Transcribe exactly everything in the data below from the line containing "- intros. apply page_words_length." down to the line containing "Proof. unfold linked. apply _. Defined.", both lines included and nothing further.
======== THE INPUT
(* ===== verification/MmWitness.v ===== *)
(** * Concrete states of memory management

    A card as a store of words, a decidable form of the invariant, states built by
    running the code, and the instances of the theorems there. *)
From stdpp Require Import functions.
From S2P Require Import Prelude DList Sched FsLayout PageTable Mm MmFacts.

(** ** A card *)

Definition card : Type := words.
#[global] Instance card_device : SwapDevice card.
Proof.
  refine {| sd_page d p := page_words d (512 * p); sd_put d p v := put_words (512 * p) (take NUM_PTE_ENTRY v) d |}.
  - intros. apply page_words_length.
  - intros d p v Hv. rewrite take_ge by lia. by apply page_words_put.
  - intros d p p' v Hne. apply page_words_ext. intros b [Hb _]. rewrite put_words_ld, decide_False; [done|].
    intros [Hb' _]. rewrite length_take in Hb'. unfold NUM_PTE_ENTRY in *. lia.
Defined.

(** ** Deciding the invariant *)

#[global] Instance linked_dec (h : gmap pnref (@node pnref)) p q : Decision (linked h p q).
Proof. unfold linked. apply _. Defined.
#[global] Instance chain_dec (h : gmap pnref (@node pnref)) p l q : Decision (chain h p l q).
Proof. revert p. induction l as [|r l IH]; intros p; simpl; [apply _|]. by apply and_dec; [apply _|]. Defined.
#[global] Instance is_dll_dec (h : gmap pnref (@node pnref)) p l : Decision (is_dll h p l).
Proof. unfold is_dll. apply _. Defined.

(** The three lists as one function. *)
Definition lists (lk lm ls : list nat) (r : pnref) : list nat :=
  match r with kernel_page_head => lk | user_page_mem_head => lm | user_page_sd_head => ls | PN _ => [] end.

Definition mm_check (s : @mmst card) (lk lm ls : list nat) : Prop :=
  is_dll (pn_links s) kernel_page_head (PN <$> lk) /\ is_dll (pn_links s) user_page_mem_head (PN <$> lm) /\
  is_dll (pn_links s) user_page_sd_head (PN <$> ls) /\ NoDup (lk ++ lm ++ ls) /\
  Forall (fun i => mapped (pn_links s) (PN i)) (seq 0 (length (pn_list s))) /\
  Forall (fun '(i, n) => bool_decide (pn_status n = PN_ACTIVE) = bool_decide (i ∈ lk ++ lm ++ ls))
    (imap (fun i n => (i, n)) (pn_list s)) /\
  Forall (fun i => i < length (pn_list s))%nat (lk ++ lm ++ ls) /\
  Forall (fun b => 0 <= b < 2 ^ 8) (user_bitmap s) /\ 8 * Z.of_nat (length (user_bitmap s)) = FREE_USER_PAGE_NUM /\
  Forall (fun b => 0 <= b < 2 ^ 8) (kernel_bitmap s) /\ 8 * Z.of_nat (length (kernel_bitmap s)) = FREE_KERNEL_PAGE_NUM.
#[global] Instance mapped_dec (h : gmap pnref (@node pnref)) p : Decision (mapped h p).
Proof. unfold mapped. apply _. Defined.
#[global] Instance mm_check_dec s lk lm ls : Decision (mm_check s lk lm ls).
Proof. unfold mm_check. repeat apply and_dec; apply _. Defined.

Lemma on_lists lk lm ls i : on_list (lists lk lm ls) i <-> i ∈ lk ++ lm ++ ls.
Proof.
  rewrite !elem_of_app. split.
  - intros ([] & Hh & Hi); simpl in *; tauto.
  - intros [H|[H|H]]; [exists kernel_page_head|exists user_page_mem_head|exists user_page_sd_head]; done.
Qed.

Lemma mm_check_wf s lk lm ls : mm_check s lk lm ls -> mm_wf s (lists lk lm ls).
Proof.
  intros (Dk & Dm & Ds & Hnd & Hmap & Hst & Hlt & Hub & Hul & Hkb & Hkl). split.
  - split; [by intros [] Hh|]. rewrite !NoDup_app in Hnd. destruct Hnd as (_ & H1 & _ & H2 & _).
    intros [j1| | |] [j2| | |] i Ha Hb Hi Hi'; simpl in *; try done; exfalso; set_solver.
  - intros i n E. eapply Forall_forall in Hmap; [exact Hmap|]. apply elem_of_seq. apply lookup_lt_Some in E. lia.
  - intros i n E. rewrite on_lists. eapply (Forall_lookup_1 _ _ i (i, n)) in Hst.
    + cbv beta iota in Hst. by rewrite <- (bool_decide_eq_true (pn_status n = PN_ACTIVE)), Hst, bool_decide_eq_true.
    + by rewrite list_lookup_imap, E.
  - intros i Hi%on_lists. eapply Forall_forall in Hlt; [|exact Hi]. by apply lookup_lt_is_Some_2.
  - done.
  - done.
Qed.

(** ** States *)

Definition proc (p pg : Z) : pcb_t := mkPcb 0 0 0 0 p TASK_RUNNING 0 0 0 0 0 [] 0 0 pg MTHREAD 0 0x40000.
Definition pgA : Z := kernel_kva 4.
Definition pgB : Z := kernel_kva 5.
Definition procA : pcb_t := proc 1 pgA.
Definition procB : pcb_t := proc 2 pgB.

Definition raw : @mmst card := {|
  ram := ∅; user_bitmap := replicate 4608 0; kernel_bitmap := replicate 1024 0;
  pn_list := replicate 8 (mkPN PN_INACTIVE None 0 0 0);
  pn_links := list_to_map ((fun r => (r, Node None None)) <$>
    [kernel_page_head; user_page_mem_head; user_page_sd_head] ++ (PN <$> seq 0 8));
  sd_sector_end := 0; swap := ∅; shm_pages := replicate 16 (mkShm 0 SHM_UNUSED 0 0);
  userMemCurr := USER_STACK_ADDR; io_base := IO_ADDR_START; cur := procA |}.

Definition st_of {A} (r : res (A * @mmst card)) : @mmst card := match r with Ok (_, s) => s | Err _ => raw end.

(** After [init_mem_manager] and the allocation of the two root tables. *)
Definition boot : @mmst card :=
  Eval vm_compute in st_of ((init_mem_manager 200;; alloc_kernel_page;; alloc_kernel_page) raw).
(** Process 1 has touched two pages. *)
Definition two : @mmst card :=
  st_of ((alloc_page_helper 0x10000 pgA procA;; alloc_page_helper 0x20000 pgA procA) boot).
(** The entries of the nodes of [two]. *)
Definition ent2 (i : nat) : Z := default 0 (n ← pn_list two !! i; pte_entry n).

Lemma boot_wf : mm_wf boot (lists [] [] []).
Proof. apply mm_check_wf. by_computation. Qed.
Lemma boot_tables : tables_ok boot pgA {[pgA := Root]}.
Proof.
  split; [split|].
  - lia.
  - done.
  - intros p l [<- _]%lookup_singleton_Some. by apply kernel_kva_page.
  - intros i _. by left.
  - intros p i j [_ [=]]%lookup_singleton_Some.
  - intros p k [l [<- _]%lookup_singleton_Some] Hf E. apply kernel_kva_inj in E as <-. by destruct Hf as [_ Hf].
Qed.
Lemma boot_kfree : at_least 2 (kernel_free boot).
Proof. exists [6; 7]. split; [by_computation|]. split; [done|]. intros x Hx. repeat (apply elem_of_cons in Hx as [->|Hx]; [done|]). by apply elem_of_nil in Hx. Qed.
Lemma boot_nfree : at_least 3 (node_free boot).
Proof.
  exists [0; 1; 2]%nat. split; [by_computation|]. split; [done|].
  intros x Hx. repeat (apply elem_of_cons in Hx as [->|Hx]; [by eexists|]). by apply elem_of_nil in Hx.
Qed.

Lemma two_wf : mm_wf two (lists [0; 1]%nat [2; 3]%nat []).
Proof. apply mm_check_wf. by_computation. Qed.

Definition entries_check (s : @mmst card) (ent : nat -> Z) (l : list nat) : Prop :=
  NoDup (ent <$> l) /\
  Forall (fun j => match pn_list s !! j with
    | Some n => pte_entry n = Some (ent j) /\ pn_uva n <> 0 /\ ent j < USER_MEM_BASE /\
        pn_addr n = user_kva (page_idx (pn_addr n) USER_MEM_BASE) /\
        0 <= page_idx (pn_addr n) USER_MEM_BASE < FREE_USER_PAGE_NUM
    | None => False end) l.
#[global] Instance entries_check_dec s ent l : Decision (entries_check s ent l).
Proof. unfold entries_check. apply and_dec; [apply _|]. apply Forall_dec. intros j. destruct (pn_list s !! j); apply _. Defined.

Lemma apart_below a : a < USER_MEM_BASE -> apart a.
Proof. intros Ha kva (k & Hk & ->) [Hin _]. unfold user_kva, PAGE_SIZE in Hin. lia. Qed.

Lemma entries_check_ok s ent l : entries_check s ent l -> entries_ok s ent l /\ pool_ok s ent l.
Proof.
  intros [Hnd Hf]. split; [split; [done|]|]; intros j Hj; eapply Forall_forall in Hf; try exact Hj.
  - destruct (pn_list s !! j) as [n|] eqn:E; [|done]. exists n. tauto.
  - destruct (pn_list s !! j) as [n|] eqn:E; [|done]. destruct Hf as (_ & _ & Ha & Hu & Hr).
    split; [by apply apart_below|]. intros m [= <-]. by exists (page_idx (pn_addr n) USER_MEM_BASE).
Qed.
Definition addr_check (n : PageNode_t) : bool :=
  if pn_uva n =? pn_addr n
  then let k := page_idx (pn_addr n) INIT_KERNEL_STACK in
       (pn_addr n =? kernel_kva k) && (0 <=? k) && (k <? FREE_KERNEL_PAGE_NUM)
  else let k := page_idx (pn_addr n) USER_MEM_BASE in
       (pn_addr n =? user_kva k) && (0 <=? k) && (k <? FREE_USER_PAGE_NUM).
Definition addrs_check (s : @mmst card) (l : list nat) : bool :=
  forallb (fun i => match pn_list s !! i with Some n => addr_check n | None => true end) l.
Lemma addrs_check_ok s l : addrs_check s l = true -> addrs_ok s l.
Proof.
  intros Hc i n Hi En. unfold addrs_check in Hc. rewrite forallb_forall in Hc.
  specialize (Hc i (proj1 (list_elem_of_In _ _) Hi)). cbv beta in Hc. rewrite En in Hc. unfold addr_check, addr_ok in *.
  destruct (pn_uva n =? pn_addr n); cbv zeta in Hc; rewrite !andb_true_iff, Z.eqb_eq, Z.leb_le, Z.ltb_lt in Hc;
    destruct Hc as [[Ha H0] H1]; eexists; (split; [split; [exact H0|exact H1]|exact Ha]).
Qed.
Lemma two_entries : entries_ok two ent2 [2; 3]%nat /\ pool_ok two ent2 [2; 3]%nat.
Proof. apply entries_check_ok. by_computation. Qed.

(** Deciding the shape of a page table. *)
#[global] Instance level_eq_dec : EqDecision level.
Proof. solve_decision. Defined.
#[global] Instance kpage_dec p : Decision (kpage p).
Proof. unfold kpage. apply _. Defined.
Definition points (m : words) (T : gmap Z level) (a : Z) (l : level) : Prop :=
  ld64 m a = 0 \/ T !! pa2kva (get_pa (ld64 m a)) = Some l.
#[global] Instance points_dec m T a l : Decision (points m T a l).
Proof. unfold points. apply _. Defined.
Definition pt_check (m : words) (pgdir : Z) (T : gmap Z level) : Prop :=
  T !! pgdir = Some Root /\ map_Forall (fun p _ => kpage p) T /\
  Forall (fun i => points m T (slot pgdir i) (Lv2 i)) (seqZ 0 256) /\
  map_Forall (fun p l => match l with
    | Lv2 i => Forall (fun j => points m T (slot p j) (Lv1 i j)) (seqZ 0 512)
    | _ => True end) T.
#[global] Instance pt_check_dec m pgdir T : Decision (pt_check m pgdir T).
Proof. unfold pt_check. repeat apply and_dec; try apply _. apply map_Forall_dec. intros p []; apply _. Defined.
Lemma pt_check_wf m pgdir T : pt_check m pgdir T -> pt_wf m pgdir T.
Proof.
  intros (H1 & H2 & H3 & H4). split; [lia|done| | |].
  - intros p l E. by apply (H2 p l).
  - intros i Hi. eapply Forall_forall in H3; [exact H3|]. apply elem_of_seqZ. lia.
  - intros p i j E Hj. specialize (H4 p _ E). simpl in H4. eapply Forall_forall in H4; [exact H4|].
    apply elem_of_seqZ. lia.
Qed.
Definition T2 : gmap Z level := {[pgA := Root; kernel_kva 6 := Lv2 0; kernel_kva 7 := Lv1 0 0]}.
Lemma two_tables : pt_wf (ram two) pgA T2.
Proof. apply pt_check_wf. by_computation. Qed.
Lemma two_cur : cur two = procA.
Proof. vm_compute. reflexivity. Qed.
Lemma page_mapped m pg va va' :
  0 <= va < 2 ^ 38 -> va' / 4096 = va / 4096 -> 0 <= va' < 2 ^ 38 -> leaf m pg va <> 0 -> uva2pte m va' pg <> None.
Proof.
  intros Hv Hd Hv' Hl Hn. apply Hl. rewrite <- (leaf_same_page m pg va' va Hv' Hv Hd). unfold leaf. by rewrite Hn.
Qed.
Lemma two_mapped va : 0x10000 <= va < 0x11000 -> uva2pte (ram two) va pgA <> None.
Proof.
  intros Hv. apply (page_mapped _ _ 0x10000); [lia| |lia|].
  - change (0x10000 / 4096) with 16. symmetry. apply Z.div_unique with (va - 0x10000); lia.
  - vm_compute. discriminate.
Qed.

(** ** Instances of the theorems *)

Lemma alloc_page_maps_witness :
  exists k s', alloc_page_helper 0x10000 pgA procA boot = Ok (user_kva k, s') /\
    pa2kva (get_pa (leaf (ram s') pgA 0x10000)) = user_kva k /\
    leaf (ram s') pgA 0x20000 = leaf (ram boot) pgA 0x20000.
Proof.
  destruct (alloc_page_maps boot (lists [] [] []) {[pgA := Root]} 0x10000 procA boot_wf boot_tables)
    as (k & i & s' & L' & T' & E & _ & _ & _ & _ & _ & [Ha _] & Ho & _).
  - by_computation.
  - by_computation.
  - exact boot_kfree.
  - by exists 3.
  - exact boot_nfree.
  - exists k, s'. split; [exact E|]. split; [exact Ha|]. apply Ho; by_computation.
Defined.

Lemma swap_out_second_chance_witness :
  exists i n s', swap_page_out two = Ok (pn_addr n, s') /\ pn_list two !! i = Some n /\
    get_attribute (ld64 (ram s') (ent2 i)) PAGE_PRESENT = 0.
Proof.
  destruct (swap_out_second_chance two _ ent2 two_wf (proj1 two_entries) ltac:(discriminate))
    as (i & passed & rest & n & s' & L' & _ & En & E & _ & _ & _ & _ & _ & Hp & _).
  exists i, n, s'. split; [exact E|]. split; [exact En|exact Hp].
Defined.

Lemma swap_roundtrip_witness :
  exists i kva s1 kva' s2, swap_page_out two = Ok (kva, s1) /\ swap_page_in (PN i) s1 = Ok (tt, s2) /\
    page_words (ram s2) kva' = page_words (ram two) kva.
Proof.
  destruct (swap_roundtrip two _ ent2 two_wf (proj1 two_entries) (proj2 two_entries))
    as (i & n & a & kva & s1 & kva' & s2 & E1 & _ & _ & _ & E2 & _ & Hc & _); [by_computation|by_computation|].
  exists i, kva, s1, kva', s2. split; [exact E1|]. split; [exact E2|exact Hc].
Defined.

Lemma release_exact_witness :
  exists s', release_process_page procA two = Ok (tt, s') /\ node_free s' 2.
Proof.
  destruct (release_exact two _ procA two_wf) as (s' & L' & E & _ & _ & Hn & _).
  - apply addrs_check_ok. by_computation.
  - exists s'. split; [exact E|]. apply Hn; [|by_computation]. apply on_lists. by_computation.
Defined.

Lemma mprotect_enforced_witness :
  exists m', do_mprotect 0x10000 4096 1 two = Ok (0, with_ram m' two) /\
    check_mprotect 0x10008 EXCC_STORE_PAGE_FAULT (with_ram m' two) = Ok (Exits, with_ram m' two).
Proof.
  destruct (mprotect_enforced two T2 0x10000 4096 1 PROT_READ) as (m' & E & _ & _ & Hc & _).
  - rewrite two_cur. exact two_tables.
  - reflexivity.
  - lia.
  - lia.
  - by_computation.
  - reflexivity.
  - intros va Hva. rewrite two_cur. apply two_mapped. exact Hva.
  - exists m'. split; [exact E|]. apply (Hc 0x10008 EXCC_STORE_PAGE_FAULT); [by_computation|]. right. right. reflexivity.
Defined.

Lemma brk_bounds_witness : check_brk 0x30000 boot = Ok (Returns, boot).
Proof.
  assert (0 <= brk (cur boot)) as Hb by by_computation.
  destruct (brk_bounds boot Hb) as (_ & _ & H). apply (H 0x30000). left. by_computation.
Defined.

(** [two] with every kernel page taken. *)
Definition two_full : @mmst card := with_kbitmap (replicate 1024 255) two.
Lemma two_full_wf : mm_wf two_full (lists [0; 1]%nat [2; 3]%nat []).
Proof. apply mm_check_wf. by_computation. Qed.
Lemma two_full_entries : entries_ok two_full ent2 [2; 3]%nat /\ pool_ok two_full ent2 [2; 3]%nat.
Proof. apply entries_check_ok. by_computation. Qed.
Lemma two_full_none k : ~ kernel_free two_full k.
Proof.
  intros [Hk Hf]. change (kernel_bitmap two_full) with (replicate 1024 255) in Hf.
  unfold bit, FREE_KERNEL_PAGE_NUM in *.
  pose proof (Z.mod_pos_bound k 8 ltac:(lia)). rewrite lookup_replicate_2 in Hf.
  - simpl in Hf. assert (255 = Z.ones 8) as E by done. rewrite E, Z.ones_spec_low in Hf by lia. discriminate.
  - pose proof (Z.div_pos k 8 ltac:(lia) ltac:(lia)). pose proof (Z.div_lt_upper_bound k 8 1024 ltac:(lia) ltac:(lia)). lia.
Qed.
Lemma kernel_pool_overflow_witness :
  exists kva s1, alloc_kernel_page two_full = Ok (kva, s1) /\ release_kernel_page kva two_full = Err Fault.
Proof.
  destruct (kernel_pool_overflow two_full _ ent2 two_full_wf) as (kva & s1 & E & _ & Hf).
  - exact (proj1 two_full_entries).
  - exact (proj2 two_full_entries).
  - discriminate.
  - exact two_full_none.
  - exists kva, s1. split; [exact E|]. apply Hf. reflexivity.
Defined.

(** ** A shared page is freed while it is attached *)

(** Process 1 and process 2 attach the page of key 7, then process 1 detaches it. *)
Definition shared_run : M (@mmst card) (Z * Z) :=
  uvaA ← shm_page_get 4 7;
  modify (with_cur procB);;
  uvaB ← shm_page_get 4 7;
  modify (with_cur procA);;
  shm_page_dt uvaA;;
  mret (uvaA, uvaB).
Definition shared : @mmst card := st_of (shared_run boot).
Definition shared_uva : Z := match shared_run boot with Ok ((_, uvaB), _) => uvaB | Err _ => 0 end.

(** Two processes attach a shared page and one detaches it: the bit of the page is
    cleared and the page can be allocated again although the other process still has it mapped.
    *)
Theorem shared_page_freed_early :
  user_free shared 0 /\
  pa2kva (get_pa (leaf (ram shared) pgB shared_uva)) = user_kva 0 /\
  get_attribute (leaf (ram shared) pgB shared_uva) PAGE_PRESENT = PAGE_PRESENT /\
  (user_num <$> shm_pages shared !! 0%nat) = Some 1 /\
  (fst <$> match alloc_user_page shared with Ok r => Some r | Err _ => None end) = Some (user_kva 0).
Proof.
  split; [by_computation|]. split; [by_computation|]. split; [by_computation|].
  split; vm_compute; reflexivity.
Qed.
================
* **TASK RESPONSE**
  - intros. apply page_words_length.
  - intros d p v Hv. rewrite take_ge by lia. by apply page_words_put.
  - intros d p p' v Hne. apply page_words_ext. intros b [Hb _]. rewrite put_words_ld, decide_False; [done|].
    intros [Hb' _]. rewrite length_take in Hb'. unfold NUM_PTE_ENTRY in *. lia.
Defined.

(** ** Deciding the invariant *)

#[global] Instance linked_dec (h : gmap pnref (@node pnref)) p q : Decision (linked h p q).
Proof. unfold linked. apply _. Defined.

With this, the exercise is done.